● Stored items:
┄┄┄┄┄┄┄┄┄┄┄┄┄┄┄┄┄┄┄┄

(* ===== verification/CoreAlu.v ===== *)
(** * Arithmetic, flags and branch conditions of the core

    What the condition codes mean after a comparison, what the carry and
    overflow flags mean after an addition, and the value each ALU operation
    computes on 64-bit words. *)

From S2P Require Import Prelude State Desc Isa Core.

(** ** Sign bits *)
Definition sign (x : Z) : Z := Z.shiftr x 63.

Lemma sign_cases x : is_u64 x →
  (sign x = 0 ∧ 0 ≤ x < 2 ^ 63 ∧ as_i64 x = x) ∨
  (sign x = 1 ∧ 2 ^ 63 ≤ x < U64 ∧ as_i64 x = x - U64).
Proof.
  intros Hx. unfold sign, as_i64, is_u64 in *. rewrite Z.shiftr_div_pow2 by lia.
  destruct (Z.ltb_spec x (2 ^ 63)).
  - left. rewrite Z.div_small by lia. lia.
  - right. split_and!; [|lia..]. symmetry. apply (Z.div_unique x (2 ^ 63) 1 (x - 2 ^ 63)).
    + left. change U64 with (2 ^ 63 + 2 ^ 63) in Hx. lia.
    + lia.
Qed.

Lemma sign_lxor x y : Z.shiftr (Z.lxor x y) 63 = Z.lxor (sign x) (sign y).
Proof. apply Z.shiftr_lxor. Qed.
Lemma sign_land x y : Z.shiftr (Z.land x y) 63 = Z.land (Z.shiftr x 63) (Z.shiftr y 63).
Proof. apply Z.shiftr_land. Qed.
Lemma sign_not x : Z.shiftr (not64 x) 63 = Z.lxor (sign x) 1.
Proof. unfold not64. by rewrite Z.shiftr_lxor. Qed.

Lemma wrap64_is_u64 x : is_u64 (wrap64 x).
Proof. apply Z.mod_pos_bound. done. Qed.

(** The wrapped value differs from the exact one by at most one modulus. *)
Lemma wrapping_sub_cases a b : is_u64 a → is_u64 b →
  (b ≤ a ∧ wrapping_sub a b = a - b) ∨ (a < b ∧ wrapping_sub a b = a - b + U64).
Proof.
  intros Ha Hb. unfold is_u64, wrapping_sub, wrap64 in *. destruct (Z.le_gt_cases b a).
  - left. rewrite Z.mod_small by lia. done.
  - right. split; [done|]. symmetry. apply (Z.mod_unique (a - b) U64 (-1)); lia.
Qed.
Lemma wrapping_add_cases a b : is_u64 a → is_u64 b →
  (a + b < U64 ∧ wrapping_add a b = a + b) ∨ (U64 ≤ a + b ∧ wrapping_add a b = a + b - U64).
Proof.
  intros Ha Hb. unfold is_u64, wrapping_add, wrap64 in *. destruct (Z.lt_ge_cases (a + b) U64).
  - left. rewrite Z.mod_small by lia. done.
  - right. split; [done|]. symmetry. apply (Z.mod_unique (a + b) U64 1); lia.
Qed.

(** ** Comparison *)
Definition cond_holds (c : Cond) (a b : Z) : bool :=
  match c with
  | CondEq => a =? b
  | CondNe => negb (a =? b)
  | CondLt => as_i64 a <? as_i64 b
  | CondGe => as_i64 b <=? as_i64 a
  | CondLe => as_i64 a <=? as_i64 b
  | CondGt => as_i64 b <? as_i64 a
  | CondUlt => a <? b
  | CondUge => b <=? a
  | CondUle => a <=? b
  | CondUgt => b <? a
  | CondAl => true
  end.

(** The four flags of a subtraction, in arithmetic terms. *)
Lemma sub_flags old a b : is_u64 a → is_u64 b →
  flags_of FlagSub old a b (wrapping_sub a b) =
  mkFlags (a =? b) (as_i64 (wrapping_sub a b) <? 0) (b <=? a)
    (negb (bool_decide (- 2 ^ 63 ≤ as_i64 a - as_i64 b < 2 ^ 63))).
Proof.
  intros Ha Hb. pose proof (wrap64_is_u64 (a - b)) as Hr. change (is_u64 (wrapping_sub a b)) in Hr.
  unfold flags_of. rewrite sign_land, !sign_lxor.
  change (Z.shiftr (wrapping_sub a b) 63) with (sign (wrapping_sub a b)).
  assert ((wrapping_sub a b =? 0) = (a =? b)) as ->.
  { apply Bool.eq_iff_eq_true. rewrite !Z.eqb_eq.
    destruct (wrapping_sub_cases a b Ha Hb); unfold is_u64 in *; lia. }
  f_equal.
  - destruct (sign_cases _ Hr) as [(->&?&->)|(->&?&->)]; simpl; lia.
  - destruct (bool_decide_reflect (- 2 ^ 63 ≤ as_i64 a - as_i64 b < 2 ^ 63)) as [Hin|Hin];
    destruct (wrapping_sub_cases a b Ha Hb) as [[? Hw]|[? Hw]];
    destruct (sign_cases a Ha) as [(->&?&Ea)|(->&?&Ea)];
    destruct (sign_cases b Hb) as [(->&?&Eb)|(->&?&Eb)];
    destruct (sign_cases _ Hr) as [(->&?&_)|(->&?&_)]; simpl; try done;
    exfalso; unfold U64 in *; lia.
Qed.

(** Condition codes decide exactly the comparison they name: after a CMP of two
    64-bit words each of the eleven branch conditions holds if and only if the
    corresponding equality, signed or unsigned comparison of the operands does. *)
Theorem compare_branch_exact old cond a b :
  is_u64 a → is_u64 b →
  flags_test (flags_of FlagSub old a b (wrapping_sub a b)) cond = cond_holds cond a b.
Proof.
  intros Ha Hb. rewrite sub_flags by done.
  pose proof (wrap64_is_u64 (a - b)) as Hr. change (is_u64 (wrapping_sub a b)) in Hr.
  assert (Hlt : xorb (as_i64 (wrapping_sub a b) <? 0)
    (negb (bool_decide (- 2 ^ 63 ≤ as_i64 a - as_i64 b < 2 ^ 63))) = (as_i64 a <? as_i64 b)).
  { destruct (bool_decide_reflect (- 2 ^ 63 ≤ as_i64 a - as_i64 b < 2 ^ 63)) as [Hin|Hin];
    destruct (wrapping_sub_cases a b Ha Hb) as [[? Hw]|[? Hw]];
    destruct (sign_cases a Ha) as [(_&?&Ea)|(_&?&Ea)];
    destruct (sign_cases b Hb) as [(_&?&Eb)|(_&?&Eb)];
    destruct (sign_cases _ Hr) as [(_&?&Er)|(_&?&Er)];
    destruct (Z.ltb_spec (as_i64 (wrapping_sub a b)) 0), (Z.ltb_spec (as_i64 a) (as_i64 b));
    simpl; try done; exfalso; unfold U64 in *; lia. }
  assert (Heq : as_i64 a = as_i64 b ↔ a = b).
  { destruct (sign_cases a Ha) as [(_&?&->)|(_&?&->)], (sign_cases b Hb) as [(_&?&->)|(_&?&->)];
      unfold U64 in *; lia. }
  destruct cond; cbn [flags_test fl_z fl_n fl_c fl_v cond_holds]; rewrite <- ?Bool.negb_xorb, ?Hlt; lia.
Qed.

Lemma compare_branch_exact_witness :
  flags_test (flags_of FlagSub (mkFlags false false false false) 1 u64_max (wrapping_sub 1 u64_max)) CondGt = true ∧
  flags_test (flags_of FlagSub (mkFlags false false false false) 1 u64_max (wrapping_sub 1 u64_max)) CondUlt = true.
Proof.
  split.
  - rewrite (compare_branch_exact _ CondGt 1 u64_max); [vm_compute; reflexivity|..]; unfold is_u64, u64_max, U64; lia.
  - rewrite (compare_branch_exact _ CondUlt 1 u64_max); [vm_compute; reflexivity|..]; unfold is_u64, u64_max, U64; lia.
Defined.

(** ** Addition flags *)

(** After an ADD of two 64-bit words the carry flag tells exactly whether the
    unsigned sum leaves the 64-bit range and the overflow flag whether the signed
    sum does; zero and sign are those of the wrapped result. *)
Theorem add_flags_exact old a b :
  is_u64 a → is_u64 b →
  flags_of FlagArith old a b (wrapping_add a b) =
  mkFlags (wrapping_add a b =? 0) (as_i64 (wrapping_add a b) <? 0) (U64 <=? a + b)
    (negb (bool_decide (- 2 ^ 63 ≤ as_i64 a + as_i64 b < 2 ^ 63))).
Proof.
  intros Ha Hb. pose proof (wrap64_is_u64 (a + b)) as Hr. change (is_u64 (wrapping_add a b)) in Hr.
  unfold flags_of. rewrite sign_land, sign_not, !sign_lxor.
  change (Z.shiftr (wrapping_add a b) 63) with (sign (wrapping_add a b)).
  change (sign (Z.lxor a b)) with (Z.shiftr (Z.lxor a b) 63). rewrite sign_lxor.
  f_equal.
  - destruct (sign_cases _ Hr) as [(->&?&->)|(->&?&->)]; simpl; lia.
  - destruct (wrapping_add_cases a b Ha Hb) as [[? ->]|[? ->]]; unfold is_u64 in *; lia.
  - destruct (bool_decide_reflect (- 2 ^ 63 ≤ as_i64 a + as_i64 b < 2 ^ 63)) as [Hin|Hin];
    destruct (wrapping_add_cases a b Ha Hb) as [[? Hw]|[? Hw]];
    destruct (sign_cases a Ha) as [(->&?&Ea)|(->&?&Ea)];
    destruct (sign_cases b Hb) as [(->&?&Eb)|(->&?&Eb)];
    destruct (sign_cases _ Hr) as [(->&?&_)|(->&?&_)]; simpl; try done;
    exfalso; unfold U64 in *; lia.
Qed.

Lemma add_flags_exact_witness :
  flags_of FlagArith (mkFlags false false false false) (2 ^ 63) (2 ^ 63) (wrapping_add (2 ^ 63) (2 ^ 63))
  = mkFlags true false true true.
Proof.
  rewrite (add_flags_exact _ (2 ^ 63) (2 ^ 63)); [vm_compute; reflexivity|..]; unfold is_u64, U64; lia.
Defined.

(** ** The ALU *)
Lemma land_63 b : Z.land b 63 = b mod 64.
Proof. change 63 with (Z.ones 6). by rewrite Z.land_ones. Qed.

(** Every operation as a function on integers. *)
Definition alu_spec (op : AluOp) (a b : Z) : Z :=
  match op with
  | AluAdd => (a + b) mod 2 ^ 64
  | AluSub => (a - b) mod 2 ^ 64
  | AluAnd => Z.land a b
  | AluOr => Z.lor a b
  | AluXor => Z.lxor a b
  | AluShl => (a * 2 ^ (b mod 64)) mod 2 ^ 64
  | AluShr => a / 2 ^ (b mod 64)
  | AluAsr => (as_i64 a / 2 ^ (b mod 64)) mod 2 ^ 64
  | AluMul => (a * b) mod 2 ^ 64
  end.

Lemma bits_u64 x : 0 ≤ x → (∀ i, 64 ≤ i → Z.testbit x i = false) → is_u64 x.
Proof.
  intros Hx Hb. unfold is_u64, U64. split; [done|].
  destruct (Z.eq_dec x 0) as [->|]; [lia|]. apply Z.log2_lt_pow2; [lia|].
  destruct (Z.lt_ge_cases (Z.log2 x) 64) as [|Hge]; [done|].
  apply Hb in Hge. rewrite Z.bit_log2 in Hge by lia. done.
Qed.
Lemma u64_bits x i : is_u64 x → 64 ≤ i → Z.testbit x i = false.
Proof.
  intros [? Hx] Hi. destruct (Z.eq_dec x 0) as [->|]; [apply Z.bits_0|].
  apply Z.bits_above_log2; [lia|]. change U64 with (2 ^ 64) in Hx. apply Z.log2_lt_pow2 in Hx; lia.
Qed.

Lemma alu_bitwise op a b : is_u64 a → is_u64 b →
  op = AluAnd ∨ op = AluOr ∨ op = AluXor → is_u64 (alu_eval op a b).
Proof.
  intros Ha Hb Hop. pose proof (proj1 Ha). pose proof (proj1 Hb).
  destruct Hop as [->|[->| ->]]; simpl; apply bits_u64.
  - apply Z.land_nonneg. lia.
  - intros i Hi. by rewrite Z.land_spec, (u64_bits a) by done.
  - apply Z.lor_nonneg. lia.
  - intros i Hi. by rewrite Z.lor_spec, (u64_bits a), (u64_bits b) by done.
  - apply Z.lxor_nonneg. lia.
  - intros i Hi. by rewrite Z.lxor_spec, (u64_bits a), (u64_bits b) by done.
Qed.

(** Every ALU operation maps 64-bit words to a 64-bit word and computes its
    mathematical value modulo 2^64: shifts scale by the low six bits of the second
    operand, the arithmetic shift divides the signed value rounding down. *)
Theorem alu_eval_spec op a b :
  is_u64 a → is_u64 b → alu_eval op a b = alu_spec op a b ∧ is_u64 (alu_eval op a b).
Proof.
  intros Ha Hb. pose proof (Z.mod_pos_bound b 64 ltac:(lia)).
  destruct op; try (split; [done|by apply alu_bitwise; auto]); simpl.
  - split; [done|apply wrap64_is_u64].
  - split; [done|apply wrap64_is_u64].
  - split; [|apply wrap64_is_u64]. by rewrite Z.shiftl_mul_pow2, land_63 by (rewrite land_63; lia).
  - rewrite land_63, Z.shiftr_div_pow2 by lia. split; [done|].
    pose proof (Z.pow_pos_nonneg 2 (b mod 64)). unfold is_u64 in *. split; [apply Z.div_pos; lia|].
    apply Z.div_lt_upper_bound; [lia|]. nia.
  - split; [|apply wrap64_is_u64]. by rewrite land_63, Z.shiftr_div_pow2 by lia.
  - split; [done|apply wrap64_is_u64].
Qed.

Lemma alu_eval_spec_witness : alu_eval AluAsr (u64_max - 7) 2 = u64_max - 1.
Proof.
  destruct (alu_eval_spec AluAsr (u64_max - 7) 2) as [-> _].
  - unfold is_u64, u64_max, U64. lia.
  - unfold is_u64, U64. lia.
  - vm_compute. reflexivity.
Defined.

┄┄┄┄┄┄┄┄┄┄┄┄┄┄┄┄┄┄┄┄

● WORK REQUIRED:
Count how many lines in the records hold the string "conditions"; reply with the number alone.

● TASK SOLUTION:
2